(* ===== verification/RefuelDet.v ===== *)
(** * internal/segments/refuel.go

    Refuel segments: five-minute windows over which the fuel level rises by more
    than the configured share, each widened from the trough before the rise to
    the stabilised peak after it, then merged. *)

From S2P Require Import Prelude FloatFacts Model SegUtil Source.

Definition refuelWindowMinutes : Z := 5.
Definition refuelMinRisePercent : Z := 30.
Definition refuelMinFuelEpsilon : float64 := f64_ratio 1 1000000.
Definition refuelMinAbsoluteRisePct : float64 := f64_of_Z 20.
Definition refuelPeakSearchMaxMin : Z := 30.
Definition refuelPeakStabilizationDrop : float64 := f64_of_Z 1.

Definition FieldPowertrainFuelSystemRelativeLevel : string :=
  "powertrainFuelSystemRelativeLevel".

(** The backward walk from [i]: stops at the local minimum nearest the rise. *)
Fixpoint trough_walk (samples : list LevelSample) (i : nat) (troughIdx : option nat)
    (troughVal : float64) : option nat :=
  match samples !! i with
  | None => troughIdx
  | Some s =>
      if bool_decide (troughIdx = None) || f64_ltb (Value s) troughVal then
        match i with
        | O => Some O
        | S i' => trough_walk samples i' (Some i) (Value s)
        end
      else troughIdx
  end.

(** The forward walk over [rest], the samples from index [i] on. *)
Fixpoint peak_walk (peakDeadline : Z) (i : nat) (peakIdx : option nat) (peakVal : float64)
    (rest : list LevelSample) : option nat :=
  match rest with
  | [] => peakIdx
  | s :: rest' =>
      if after (TS s) peakDeadline then peakIdx
      else
        let upd := bool_decide (peakIdx = None) || f64_leb peakVal (Value s) in
        let peakIdx' := if upd then Some i else peakIdx in
        let peakVal' := if upd then Value s else peakVal in
        let stabilised :=
          match rest' with
          | s2 :: _ =>
              negb (after (TS s2) peakDeadline) &&
              f64_ltb (Value s2) (f64_sub (Value s) refuelPeakStabilizationDrop)
          | [] => false
          end in
        if stabilised then Some i
        else peak_walk peakDeadline (S i) peakIdx' peakVal' rest'
  end.

(** [(trough, peak, absRise)]; zero times when either walk finds nothing. *)
Definition findRefuelTroughAndPeak (samples : list LevelSample) (riseStart riseEnd : Z)
  : Z * Z * float64 :=
  let peakDeadline := time_add riseEnd (duration_of refuelPeakSearchMaxMin Minute) in
  let startIdx0 := sort_Search (length samples) (ts_test (fun ts => after ts riseStart) samples) in
  let startIdx := match startIdx0 with O => O | S k => k end in
  let troughIdx := trough_walk samples startIdx None f64_zero in
  let peakStart := sort_Search (length samples)
                     (ts_test (fun ts => negb (before ts riseEnd)) samples) in
  let peakIdx := peak_walk peakDeadline peakStart None f64_zero (drop peakStart samples) in
  match troughIdx, peakIdx with
  | Some ti, Some pi =>
      match samples !! ti, samples !! pi with
      | Some tr, Some pk => (TS tr, TS pk, f64_sub (Value pk) (Value tr))
      | _, _ => (zero_time, zero_time, f64_zero)
      end
  | _, _ => (zero_time, zero_time, f64_zero)
  end.

(** The body of the scan at window start [t]: the range appended to [raw]. *)
Definition refuel_window (samples : list LevelSample) (minRise minDur from to t : Z)
  : list timeRange :=
  let windowEnd := time_add t (duration_of refuelWindowMinutes Minute) in
  let fuelStart := sampleAtOrBefore samples t in
  let fuelEnd := sampleAtOrBefore samples windowEnd in
  if f64_leb refuelMinFuelEpsilon fuelStart then
    let risePct := f64_mul (f64_div (f64_sub fuelEnd fuelStart) fuelStart) (f64_of_Z 100) in
    if f64_ltb (f64_of_Z minRise) risePct then
      let '(troughTime, peakTime, absRise) := findRefuelTroughAndPeak samples t windowEnd in
      if negb (is_zero troughTime) && negb (is_zero peakTime) && after peakTime troughTime &&
         f64_leb refuelMinAbsoluteRisePct absRise then
        let troughTime' := if before troughTime from then from else troughTime in
        let peakTime' := if after peakTime to then to else peakTime in
        if minDur <=? seconds_int (time_sub peakTime' troughTime')
        then [mkRange troughTime' peakTime'] else []
      else []
    else []
  else [].

(** The scan loop, one round per minute. *)
Fixpoint refuel_scan (fuel : nat) (samples : list LevelSample)
    (minRise minDur from to t : Z) : list timeRange :=
  match fuel with
  | O => []
  | S fuel' =>
      if negb (after (time_add t (duration_of refuelWindowMinutes Minute)) to) then
        refuel_window samples minRise minDur from to t ++
        refuel_scan fuel' samples minRise minDur from to (time_add t Minute)
      else []
  end.

(** Minutes between two instants, rounded up: enough rounds for the scan. *)
Definition scan_rounds (t to : Z) : nat := Z.to_nat ((to - t) / Minute + 1).

Definition scan_start (from : Z) : Z :=
  let t := time_truncate from Minute in
  if before t from then time_add t Minute else t.

Definition RefuelDetector_DetectSegments {src : SignalSource} (subject : string)
    (from to : Z) (config : option SegmentConfig) : result string (list Segment) :=
  let rc := resolveBaseConfig config in
  let minDur := minDuration rc in
  let minRise :=
    match config with
    | Some c => match MinIncreasePercent c with
                | Some p => if 0 <? p then p else refuelMinRisePercent
                | None => refuelMinRisePercent
                end
    | None => refuelMinRisePercent
    end in
  let windowDur := duration_of refuelWindowMinutes Minute in
  let fuelFrom := time_add from (wrap64 (- windowDur)) in
  let fuelTo := time_add to (duration_of refuelPeakSearchMaxMin Minute) in
  match LevelSamples subject FieldPowertrainFuelSystemRelativeLevel fuelFrom fuelTo with
  | Err e => Err ("failed to query fuel samples: " +:+ e)%string
  | Ok samples =>
      if (length samples <? 2)%nat then Ok []
      else
        let raw := refuel_scan (scan_rounds (scan_start from) to) samples minRise minDur from to
                     (scan_start from) in
        let merged := mergeTimeRanges raw 0 minDur from to None in
        Ok (timeRangesToSegments merged from)
  end.

(** ** The scan terminates *)

Lemma refuel_scan_fuel f1 f2 samples minRise minDur from to t :
  (scan_rounds t to <= f1)%nat -> (scan_rounds t to <= f2)%nat ->
  refuel_scan f1 samples minRise minDur from to t =
  refuel_scan f2 samples minRise minDur from to t.
Proof.
  assert (Hw : duration_of refuelWindowMinutes Minute = 5 * Minute) by reflexivity.
  assert (Hstop : forall f s, to < s + 5 * Minute -> refuel_scan f samples minRise minDur from to s = []).
  { intros [|f] s Hs; [done|]. cbn [refuel_scan]. rewrite Hw. unfold time_add.
    replace (after (s + 5 * Minute) to) with true by (symmetry; bools; lia). done. }
  revert f2 t; induction f1 as [|f1 IH]; intros f2 t H1 H2.
  - rewrite !Hstop; [done| |];
      unfold scan_rounds in *;
      pose proof (Z.mul_div_le (to - t) Minute ltac:(vm_compute; done));
      pose proof (Z.mod_pos_bound (to - t) Minute ltac:(vm_compute; done));
      pose proof (Z.div_mod (to - t) Minute ltac:(vm_compute; done));
      unfold Minute, Second, Millisecond, Microsecond, Nanosecond in *; lia.
  - destruct (decide (to < t + 5 * Minute)) as [Hs|Hs]; [by rewrite !Hstop|].
    destruct f2 as [|f2].
    { exfalso. unfold scan_rounds in *.
      pose proof (Z.div_mod (to - t) Minute ltac:(vm_compute; done)).
      pose proof (Z.mod_pos_bound (to - t) Minute ltac:(vm_compute; done)).
      unfold Minute, Second, Millisecond, Microsecond, Nanosecond in *; lia. }
    cbn [refuel_scan]. destruct (negb _); [|done]. f_equal. apply IH; unfold scan_rounds, time_add in *;
      replace (to - (t + Minute)) with (to - t + (-1) * Minute) by lia;
      rewrite Z.div_add by (vm_compute; done); lia.
Qed.

(** ** Where the ranges come from *)

(** [r] runs from a sample to one at least 20 points higher, clipped. *)
Definition refuel_rise (samples : list LevelSample) (from to minDur : Z) (r : timeRange) : Prop :=
  exists tr pk, In tr samples /\ In pk samples /\ TS tr < TS pk /\
    f64_leb refuelMinAbsoluteRisePct (f64_sub (Value pk) (Value tr)) = true /\
    start r = Z.max (TS tr) from /\ end_ r = Z.min (TS pk) to /\
    minDur <= seconds_int (time_sub (end_ r) (start r)).

Lemma refuel_window_rise samples minRise minDur from to t r :
  In r (refuel_window samples minRise minDur from to t) ->
  refuel_rise samples from to minDur r.
Proof.
  unfold refuel_window. destruct (f64_leb _ _); [|done]. destruct (f64_ltb _ _); [|done].
  destruct (findRefuelTroughAndPeak _ _ _) as [[trough peak] rise] eqn:E.
  destruct (_ && _) eqn:G; [|done].
  destruct (Z.leb_spec minDur
    (seconds_int (time_sub (if after peak to then to else peak)
                           (if before trough from then from else trough)))) as [Hd|]; [|done].
  intros [<-|[]].
  assert (Hp : exists tr pk, In tr samples /\ In pk samples /\ TS tr = trough /\ TS pk = peak /\
             rise = f64_sub (Value pk) (Value tr)).
  { revert E. unfold findRefuelTroughAndPeak.
    destruct (trough_walk _ _ _ _) as [ti|]; [|intros [= <- <- _]; vm_compute in G; discriminate G].
    destruct (peak_walk _ _ _ _ _) as [pi|]; [|intros [= <- <- _]; vm_compute in G; discriminate G].
    destruct (samples !! ti) as [tr|] eqn:Et; [|intros [= <- <- _]; vm_compute in G; discriminate G].
    destruct (samples !! pi) as [pk|] eqn:Ep; [|intros [= <- <- _]; vm_compute in G; discriminate G].
    intros [= <- <- <-]. exists tr, pk.
    repeat split; try done; apply list_elem_of_In; by eapply list_elem_of_lookup_2. }
  destruct Hp as (tr & pk & Htr & Hpk & <- & <- & ->). exists tr, pk.
  apply andb_true_iff in G as [G G4]. apply andb_true_iff in G as [G G3].
  repeat split; try done; simpl; bools; try lia.
  - destruct (TS tr <? from) eqn:Eb; bools; lia.
  - destruct (to <? TS pk) eqn:Eb; bools; lia.
Qed.

Lemma refuel_scan_rise fuel samples minRise minDur from to t r :
  In r (refuel_scan fuel samples minRise minDur from to t) ->
  refuel_rise samples from to minDur r.
Proof.
  revert t; induction fuel as [|fuel IH]; intros t; simpl; [done|].
  destruct (negb _); [|done]. intros [H|H]%in_app_or; [|by eapply IH].
  by eapply refuel_window_rise.
Qed.

Lemma timeRangesToSegments_within from to l :
  Forall (fun r => from <= start r /\ start r < end_ r /\ end_ r <= to) l ->
  Forall (seg_within from to) (timeRangesToSegments l from).
Proof.
  intros HF. apply Forall_forall. intros s Hs. apply list_elem_of_In, in_map_iff in Hs as (r & <- & Hr).
  rewrite Forall_forall in HF. destruct (HF r) as (H1 & H2 & H3); [by apply list_elem_of_In|].
  exists (start r). rewrite startedBefore_le. repeat split; try done; try lia.
  all: intros; unfold seg_end in *; simpl in *; simplify_eq; first [lia|reflexivity].
Qed.

(** Refuel segments: whenever the backend answers, the detector returns
    segments inside the query window, and each one starts at the (clipped) time
    of a fuel sample from which the level later rises by at least 20 points. The
    minute-by-minute scan always terminates: more rounds than there are minutes
    in the window change nothing. *)
Theorem refuel_detector_spec {src : SignalSource} subject from to config samples :
  from <> zero_time -> to <> zero_time ->
  LevelSamples subject FieldPowertrainFuelSystemRelativeLevel
    (time_add from (wrap64 (- duration_of refuelWindowMinutes Minute)))
    (time_add to (duration_of refuelPeakSearchMaxMin Minute)) = Ok samples ->
  exists segs,
    RefuelDetector_DetectSegments subject from to config = Ok segs /\
    Forall (seg_within from to) segs /\
    Forall (fun s => exists tr pk, In tr samples /\ In pk samples /\ TS tr < TS pk /\
              f64_leb refuelMinAbsoluteRisePct (f64_sub (Value pk) (Value tr)) = true /\
              seg_start s = Some (Z.max (TS tr) from)) segs /\
    (forall fuel minRise minDur, (scan_rounds (scan_start from) to <= fuel)%nat ->
       refuel_scan fuel samples minRise minDur from to (scan_start from) =
       refuel_scan (scan_rounds (scan_start from) to) samples minRise minDur from to (scan_start from)).
Proof.
  intros Hf Ht Hl. unfold RefuelDetector_DetectSegments. rewrite Hl.
  assert (Hfuel : forall fuel minRise minDur, (scan_rounds (scan_start from) to <= fuel)%nat ->
       refuel_scan fuel samples minRise minDur from to (scan_start from) =
       refuel_scan (scan_rounds (scan_start from) to) samples minRise minDur from to (scan_start from)).
  { intros. apply refuel_scan_fuel; lia. }
  destruct (length samples <? 2)%nat; [exists []; by repeat split|].
  eexists. split; [reflexivity|].
  set (minDur := minDuration (resolveBaseConfig config)).
  set (raw := refuel_scan _ _ _ _ _ _ _).
  destruct (merge_separated_gen raw 0 minDur from to) as [HF _];
    [unfold in_int64, min_int64, max_int64; lia|unfold max_int64; lia|].
  split; [|split; [|exact Hfuel]].
  - apply timeRangesToSegments_within. eapply Forall_impl; [exact HF|].
    intros r (H1 & H2 & H3). auto.
  - apply Forall_forall. intros s Hs. apply list_elem_of_In, in_map_iff in Hs as (o & <- & Ho).
    destruct (merge_delimited_gen _ _ _ _ _ _ _ Ho) as (tr0 & Hc & (r & Hr & Er) & _).
    apply refuel_scan_rise in Hr as (tr & pk & Htr & Hpk & Hlt & Hrise & Hst & _).
    exists tr, pk. repeat split; try done. unfold seg_start; simpl. f_equal.
    apply clip_bounds in Hc as (_ & _ & _ & Hc & _). specialize (Hc Hf). lia.
Qed.

Definition refuel_demo : list LevelSample :=
  map (fun p => mkLevelSample (fst p * Minute) (f64_of_Z (snd p)))
      [(10, 25); (20, 20); (24, 60); (26, 90); (30, 91); (40, 80)].

Example refuel_detector_spec_witness :
  let src := mem_source [] (fun _ => refuel_demo) [] in
  exists segs,
    @RefuelDetector_DetectSegments src "did" (5 * Minute) (60 * Minute) None = Ok segs /\
    Forall (seg_within (5 * Minute) (60 * Minute)) segs /\
    map (fun s => (seg_start s, seg_Duration s)) segs = [(Some (10 * Minute), 1200)].
Proof.
  destruct (@refuel_detector_spec (mem_source [] (fun _ => refuel_demo) [])
              "did" (5 * Minute) (60 * Minute) None refuel_demo) as (segs & E & HF & _);
    [vm_compute; discriminate|vm_compute; discriminate|vm_compute; reflexivity|].
  exists segs. split; [exact E|]. split; [exact HF|].
  vm_compute in E. injection E as <-. vm_compute. reflexivity.
Defined.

....

**WHAT TO DO:** This exercise requires the number of lines in the entries holding the word "riseEnd", written alone.

**OUTPUT OF THE TASK:** 3